**TASK OBJECTIVE:** Where the records below show a line containing "(** [DCMonitorGateway.set_duty] *)", start copying; end with the line containing "Definition start_ramp (node", and copy it too.

[Dataset entries]
§
(* ================================================================== *)
(** * DCMonitorGateway: command path                                    *)
(* ================================================================== *)

(** [DCMonitorGateway.send_command]; a write on a connected link is taken
    to succeed. *)
Definition send_command (cmd : string) (_silent : bool) : M bool :=
  fun gw =>
    if negb (connected gw) then
      (Ok false, gw_with_out gw (out gw ++ [Log "Not connected"]))
    else
      let gw1 := gw_with_written gw (written gw ++ [cmd]) in
      (Ok true,
       if _silent then gw1
       else gw_with_out gw1 (out gw1 ++ [Log ("Sent: " ++ cmd)])).

(** The f-string [f"{nid}:{command}:{value}"] or [f"{nid}:{command}"]. *)
Definition format_cmd (nid command : string) (value : option string) : string :=
  match value with
  | Some v => nid ++ ":" ++ command ++ ":" ++ v
  | None => nid ++ ":" ++ command
  end.

(** The node ids that [send_to_node("ALL", ...)] iterates over. *)
Definition expand_all (pm : option PowerManager) : list string :=
  match pm with
  | Some p =>
      match nodes p with
      | [] => ["1"; "2"]
      | _ => sort_by node_sort_key (dict_keys (nodes p))
      end
  | None => ["1"; "2"]
  end.

(** [DCMonitorGateway.send_to_node] *)
Definition send_to_node (node command : string) (value : option string)
    (_silent : bool) : M bool :=
  if String.eqb (upper node) "ALL" then
    fun gw =>
      (for_each (expand_all (_power_manager gw)) (fun nid =>
         if negb (isdigit nid) then ret tt
         else
           send_command (format_cmd nid command value) _silent ;;
           sleep 2.5%float) ;;
       ret true) gw
  else send_command (format_cmd node command value) _silent.

(** [DCMonitorGateway.set_duty] *)
Definition set_duty (node : string) (percent : Z) (_from_power_mgr : bool)
    (_silent : bool) : M bool :=
  let percent := Z.max 0 (Z.min 100 percent) in
  (fun gw =>
     match _power_manager gw with
     | Some pm =>
         if negb _from_power_mgr then
           if String.eqb (upper node) "ALL" then
             match nodes pm with
             | [] => for_each ["1"; "2"] (fun nid => set_target_duty nid percent) gw
             | _ => for_each (dict_keys (nodes pm))
                      (fun nid => set_target_duty nid percent) gw
             end
           else set_target_duty node percent gw
         else (Ok tt, gw)
     | None => (Ok tt, gw)
     end) ;;
  send_to_node node "DUTY" (Some (str_of_int percent)) _silent.

(** The one-shot commands. *)
Definition start_ramp (node : string) : M bool := send_to_node node "RAMP" None false.
Definition read_status (node : string) : M bool := send_to_node node "STATUS" None false.
Definition read_sensor (node : string) : M bool := send_to_node node "READ" None false.

(* ================================================================== *)
(** * PowerManager: the control loop                                    *)
(* ================================================================== *)

(** [PowerManager._nudge_node].  [R] holds the keys of the dictionary passed
    as [all_nodes]; its values are the live [NodeState] objects. *)
Definition _nudge_node (nid : string) (target_share_mw : float)
    (R : list string) : M (option string) :=
  with_pm (fun pm =>
    match dict_get nid (nodes pm) with
    | None => raise KeyError
    | Some ns =>
        let all_nodes := dict_view R (nodes pm) in
        mw_per_pct <- lift (_estimate_mw_per_pct ns all_nodes) ;;
        ideal_duty <- lift (truediv target_share_mw mw_per_pct) ;;
        let ceiling := if (0 <? target_duty ns)%Z then target_duty ns else 100 in
        let ideal_duty := max2 (NInt 0) (min2 (NInt ceiling) (NFloat ideal_duty)) in
        let current := effective_duty ns in
        new_duty <- lift (int_of_num ideal_duty) ;;
        if (new_duty =? current)%Z then ret None
        else
          let new_duty := Z.max 0 (Z.min 100 new_duty) in
          if (new_duty =? current)%Z then ret None
          else
            let change := "N" ++ nid ++ ":" ++ str_of_int current ++ "->"
                          ++ str_of_int new_duty ++ "%" in
            set_duty nid new_duty true true ;;
            update_node nid (fun n => set_commanded n new_duty) ;;
            sleep 2.5%float ;;
            ret (Some change)
    end).

(** The loop [for nid, ns in sorted(...): change = await _nudge_node(...)],
    collecting the changes. *)
Fixpoint nudge_each (ids : list string) (share : float) (R : list string)
  : M (list string) :=
  match ids with
  | [] => ret []
  | nid :: rest =>
      change <- _nudge_node nid share R ;;
      changes <- nudge_each rest share R ;;
      ret (match change with
           | Some c => c :: changes
           | None => changes
           end)
  end.

Definition total_power_of (R : list string) : M float :=
  with_pm (fun pm =>
    ret (fsum (map power (dict_values (dict_view R (nodes pm)))))).

(** [PowerManager._balance_proportional] *)
Definition _balance_proportional (R : list string) (budget : float) : M unit :=
  let n := Z.of_nat (List.length R) in
  share_mw <- lift (truediv_int budget n) ;;
  changes <- nudge_each (sort_by node_sort_key R) share_mw R ;;
  total_power <- total_power_of R ;;
  match changes with
  | [] => ret tt
  | _ => log (LogBalancing total_power budget [share_mw] changes)
  end.

(** [PowerManager._balance_with_priority] *)
Definition _balance_with_priority (R : list string) (budget : float) : M unit :=
  with_pm (fun pm =>
    match priority_node pm with
    | None => raise KeyError
    | Some pri =>
        match dict_get pri (dict_view R (nodes pm)) with
        | None => raise KeyError
        | Some priority_ns =>
            let non_priority := filter (fun nid => negb (String.eqb nid pri)) R in
            let n_others := Z.of_nat (List.length non_priority) in
            total_shares <- lift (add_int PRIORITY_WEIGHT n_others) ;;
            weight <- lift (truediv PRIORITY_WEIGHT total_shares) ;;
            let priority_budget := (budget * weight)%float in
            pri_mw_per_pct <-
              lift (_estimate_mw_per_pct priority_ns (dict_view R (nodes pm))) ;;
            let pri_ceiling :=
              if (0 <? target_duty priority_ns)%Z then target_duty priority_ns
              else 100 in
            pri_max_power <- lift (mul_int pri_ceiling pri_mw_per_pct) ;;
            let priority_budget :=
              if (pri_max_power <? priority_budget)%float
                 && negb (Nat.eqb (List.length non_priority) 0)
              then pri_max_power else priority_budget in
            let remaining := (budget - priority_budget)%float in
            non_pri_share <-
              (match non_priority with
               | [] => ret 0%float
               | _ => lift (truediv_int remaining n_others)
               end) ;;
            change <- _nudge_node pri priority_budget R ;;
            let changes0 :=
              match change with
              | Some c => [c ++ "(pri)"]
              | None => []
              end in
            changes1 <- nudge_each (sort_by node_sort_key non_priority)
                          non_pri_share R ;;
            total_power <- total_power_of R ;;
            match (changes0 ++ changes1)%list with
            | [] => ret tt
            | changes =>
                log (LogBalancing total_power budget
                       [priority_budget; non_pri_share] changes)
            end
        end
    end).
§
**RESULT OF THIS TASK:**
(** [DCMonitorGateway.set_duty] *)
Definition set_duty (node : string) (percent : Z) (_from_power_mgr : bool)
    (_silent : bool) : M bool :=
  let percent := Z.max 0 (Z.min 100 percent) in
  (fun gw =>
     match _power_manager gw with
     | Some pm =>
         if negb _from_power_mgr then
           if String.eqb (upper node) "ALL" then
             match nodes pm with
             | [] => for_each ["1"; "2"] (fun nid => set_target_duty nid percent) gw
             | _ => for_each (dict_keys (nodes pm))
                      (fun nid => set_target_duty nid percent) gw
             end
           else set_target_duty node percent gw
         else (Ok tt, gw)
     | None => (Ok tt, gw)
     end) ;;
  send_to_node node "DUTY" (Some (str_of_int percent)) _silent.

(** The one-shot commands. *)
Definition start_ramp (node : string) : M bool := send_to_node node "RAMP" None false.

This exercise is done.